• [WORK REQUIRED] Where the word "unit" occurs in a line of the listing below, copy that line.

-- Opening Marker --

(** * Affinetes / rayfine_env: the environment proxy and the deployment
      orchestrator

    A shallow embedding of [rayfine_env/core/wrapper.py] (the class
    [EnvironmentWrapper]), of [rayfine_env/api.py] ([load_env],
    [_load_single_instance], [_load_multi_instance], [_deploy_instance]) and
    of [rayfine_env/infrastructure/docker_manager.py] (the class
    [DockerManager]), followed by the properties of the design document
    that concern them and by further properties of the code.

    Python objects are mutable and live in a store; every operation is a
    function from the store to an outcome and a new store.  An outcome is
    either a value or a raised exception; a raised exception does not undo
    the effects that preceded it. *)

From Stdlib Require Import List String Ascii ZArith Bool Lia.
From Stdlib Require Import DecimalString.
Import ListNotations.
Open Scope string_scope.

(* ================================================================== *)
(** * Values, exceptions and outcomes *)

(** The values that cross the proxy: arguments and results of remote
    methods.  Their shape is irrelevant to the proxy, which only passes
    them along. *)
Inductive PyVal : Type :=
| VNone
| VBool (b : bool)
| VInt (z : Z)
| VStr (s : string).

(** Keyword arguments of a call, in the order they were written. *)
Definition Keywords := list (string * PyVal).

(** The exception classes that occur in the two modules.  All of them derive
    from Python's [Exception], which is what every [except Exception] of the
    source catches; signals that derive from [BaseException] only
    (KeyboardInterrupt, SystemExit) are outside the model. *)
Inductive ExcClass : Type :=
| ValidationError
| BackendError
| EnvironmentError
| NotImplementedError
| AttributeError
| IndexError
| SetupError
| ContainerError
| ImageNotFoundError
| RayConnectionError
| RayExecutionError
| TimeoutError
| RuntimeError.

(** An exception instance; [exc_msg] is what [str(e)] and [f"{e}"] give. *)
Record Exc : Type := mkExc { exc_class : ExcClass; exc_msg : string }.

Inductive result (A : Type) : Type :=
| Ok (a : A)
| Raise (e : Exc).
Arguments Ok {A} a.
Arguments Raise {A} e.

Definition is_ok {A} (r : result A) : bool :=
  match r with Ok _ => true | Raise _ => false end.

(** Computations over a store [St] that may raise. *)
Definition M (St A : Type) : Type := St -> result A * St.

Definition ret {St A} (a : A) : M St A := fun st => (Ok a, st).
Definition raise {St A} (e : Exc) : M St A := fun st => (Raise e, st).
Definition bind {St A B} (m : M St A) (k : A -> M St B) : M St B :=
  fun st => match m st with
            | (Ok a, st') => k a st'
            | (Raise e, st') => (Raise e, st')
            end.

(** [try: body except Exception as e: handler e]. *)
Definition try_except {St A} (body : M St A) (handler : Exc -> M St A) : M St A :=
  fun st => match body st with
            | (Ok a, st') => (Ok a, st')
            | (Raise e, st') => handler e st'
            end.

Declare Scope py_scope.
Delimit Scope py_scope with py.
Notation "x <- m ;; k" := (bind m (fun x => k))
  (at level 61, m at next level, right associativity) : py_scope.
Notation "m ;;; k" := (bind m (fun _ => k))
  (at level 61, right associativity) : py_scope.

(* ================================================================== *)
(** * The environment proxy: [core/wrapper.py] *)

(** What the proxy uses of the object it wraps.  The object is an
    [AbstractBackend] or an [InstancePool]; the proxy reads its [name]
    attribute, asks [isinstance(backend, InstancePool)] once, and calls
    [is_ready], [call_method], [cleanup] and, on a pool, [get_stats].
    Methods act on the store [St] in which the object lives; [is_ready] is
    the probe of the contract, which answers with a boolean and changes
    nothing. *)
Record PoolStats : Type := mkStats {
  total_instances : nat;
  healthy_instances : nat;
  strategy : string
}.

Record Backend (St : Type) : Type := mkBackend {
  b_isinstance_pool : bool;
  b_name : St -> string;
  b_is_ready : St -> bool;
  b_call_method : string -> list PyVal -> PyVal -> Keywords -> M St PyVal;
  b_cleanup : M St unit;
  b_get_stats : M St PoolStats
}.
Arguments b_isinstance_pool {St} _.
Arguments b_name {St} _ _.
Arguments b_is_ready {St} _ _.
Arguments b_call_method {St} _ _ _ _ _ _.
Arguments b_cleanup {St} _ _.
Arguments b_get_stats {St} _ _.

(** Dynamic dispatch: the methods of the object a reference points to. *)
Class Dispatch (St Ref : Type) : Type := vtable : Ref -> Backend St.

(** The calls a proxy issues on the object it wraps. *)
Inductive Call : Type :=
| CIsReady
| CCallMethod (method_name : string) (args : list PyVal)
              (timeout : PyVal) (kwargs : Keywords)
| CCleanup
| CGetStats.

(** The state a proxy runs in: the store of the backends, and the journal of
    the calls issued on backend objects through the call sites of the two
    modules, oldest first. *)
Record PState (St Ref : Type) : Type := mkPState {
  store : St;
  calls : list (Ref * Call)
}.
Arguments mkPState {St Ref} _ _.
Arguments store {St Ref} _.
Arguments calls {St Ref} _.

(** The attributes of an [EnvironmentWrapper] instance. *)
Record EnvironmentWrapper (Ref : Type) : Type := mkWrapper {
  _backend : Ref;
  _is_pool : bool;
  name : string;
  _is_ready : bool
}.
Arguments mkWrapper {Ref} _ _ _ _.
Arguments _backend {Ref} _.
Arguments _is_pool {Ref} _.
Arguments name {Ref} _.
Arguments _is_ready {Ref} _.

Section Proxy.
Context {St Ref : Type} {D : Dispatch St Ref}.

Definition journal (r : Ref) (c : Call) (ps : PState St Ref) : PState St Ref :=
  mkPState (store ps) (calls ps ++ [(r, c)]).

(** Running a method of the wrapped object: the call is journalled, then
    the method acts on the store. *)
Definition on_store {A} (m : M St A) : M (PState St Ref) A :=
  fun ps => let (r, st') := m (store ps) in (r, mkPState st' (calls ps)).

Definition call_is_ready (r : Ref) : PState St Ref -> bool * PState St Ref :=
  fun ps => (b_is_ready (vtable r) (store ps), journal r CIsReady ps).

Definition call_call_method (r : Ref) (method_name : string)
    (args : list PyVal) (timeout : PyVal) (kwargs : Keywords)
  : M (PState St Ref) PyVal :=
  fun ps => on_store (b_call_method (vtable r) method_name args timeout kwargs)
                     (journal r (CCallMethod method_name args timeout kwargs) ps).

Definition call_cleanup (r : Ref) : M (PState St Ref) unit :=
  fun ps => on_store (b_cleanup (vtable r)) (journal r CCleanup ps).

Definition call_get_stats (r : Ref) : M (PState St Ref) PoolStats :=
  fun ps => on_store (b_get_stats (vtable r)) (journal r CGetStats ps).

(** [EnvironmentWrapper.__init__] *)
Definition EnvironmentWrapper_init (backend : Ref)
  : PState St Ref -> EnvironmentWrapper Ref * PState St Ref :=
  fun ps =>
    let is_pool := b_isinstance_pool (vtable backend) in
    let nm := b_name (vtable backend) (store ps) in
    let (ready, ps') := call_is_ready backend ps in
    (mkWrapper backend is_pool nm ready, ps').

(** [EnvironmentWrapper.cleanup]: the assignment [self._is_ready = False]
    follows the awaited backend cleanup inside the [try]; the handler only
    logs.  The method returns [None] on both paths; the proxy is returned
    with its possibly updated flag. *)
Definition cleanup (self : EnvironmentWrapper Ref)
  : PState St Ref -> (result unit * EnvironmentWrapper Ref) * PState St Ref :=
  fun ps =>
    match call_cleanup (_backend self) ps with
    | (Ok _, ps') =>
        (Ok tt, mkWrapper (_backend self) (_is_pool self) (name self) false, ps')
    | (Raise _, ps') => (Ok tt, self, ps')
    end.

(** [EnvironmentWrapper.is_ready]:
    [self._is_ready and self._backend.is_ready()]; [and] does not evaluate
    its right operand when the left one is false. *)
Definition is_ready (self : EnvironmentWrapper Ref)
  : PState St Ref -> bool * PState St Ref :=
  fun ps => if _is_ready self then call_is_ready (_backend self) ps
            else (false, ps).

(** [name.startswith('_')] *)
Definition startswith_underscore (s : string) : bool :=
  match s with
  | String c _ => Ascii.eqb c "_"%char
  | EmptyString => false
  end.

(** [EnvironmentWrapper.__getattr__], which Python calls for an attribute
    name that is not found on the proxy itself: the result is the closure
    [method_caller], which captures [self] and [name]; it is represented by
    the captured name. *)
Definition __getattr__ (self : EnvironmentWrapper Ref) (attr : string)
  : result string :=
  if startswith_underscore attr then
    Raise (mkExc AttributeError
             ("'EnvironmentWrapper' has no attribute '" ++ attr ++ "'"))
  else if negb (_is_ready self) then
    Raise (mkExc EnvironmentError
             ("Environment '" ++ name self ++ "' not ready."))
  else Ok attr.

(** Binding of the parameters of
    [method_caller] (signature: star-args, keyword-only [timeout=None], star-star-kwargs): the keyword [timeout]
    binds the keyword-only parameter, every other keyword goes to
    [kwargs]. *)
Definition is_timeout_kw (p : string * PyVal) : bool := String.eqb (fst p) "timeout".

Definition bound_timeout (kw : Keywords) : PyVal :=
  match find is_timeout_kw kw with
  | Some (_, v) => v
  | None => VNone
  end.

Definition bound_kwargs (kw : Keywords) : Keywords :=
  filter (fun p => negb (is_timeout_kw p)) kw.

(** The closure [method_caller] called with positional arguments [args]
    and keywords [kw]. *)
Definition method_caller (self : EnvironmentWrapper Ref) (attr : string)
    (args : list PyVal) (kw : Keywords) : M (PState St Ref) PyVal :=
  let timeout := bound_timeout kw in
  let kwargs := bound_kwargs kw in
  try_except
    (call_call_method (_backend self) attr args timeout kwargs)
    (fun e => raise (mkExc EnvironmentError
                       ("Method '" ++ attr ++ "' failed on environment '"
                        ++ name self ++ "': " ++ exc_msg e))).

-- Closing Marker --

• [RESULT OF THE TASK]
  b_cleanup : M St unit;
Definition call_cleanup (r : Ref) : M (PState St Ref) unit :=
  : PState St Ref -> (result unit * EnvironmentWrapper Ref) * PState St Ref :=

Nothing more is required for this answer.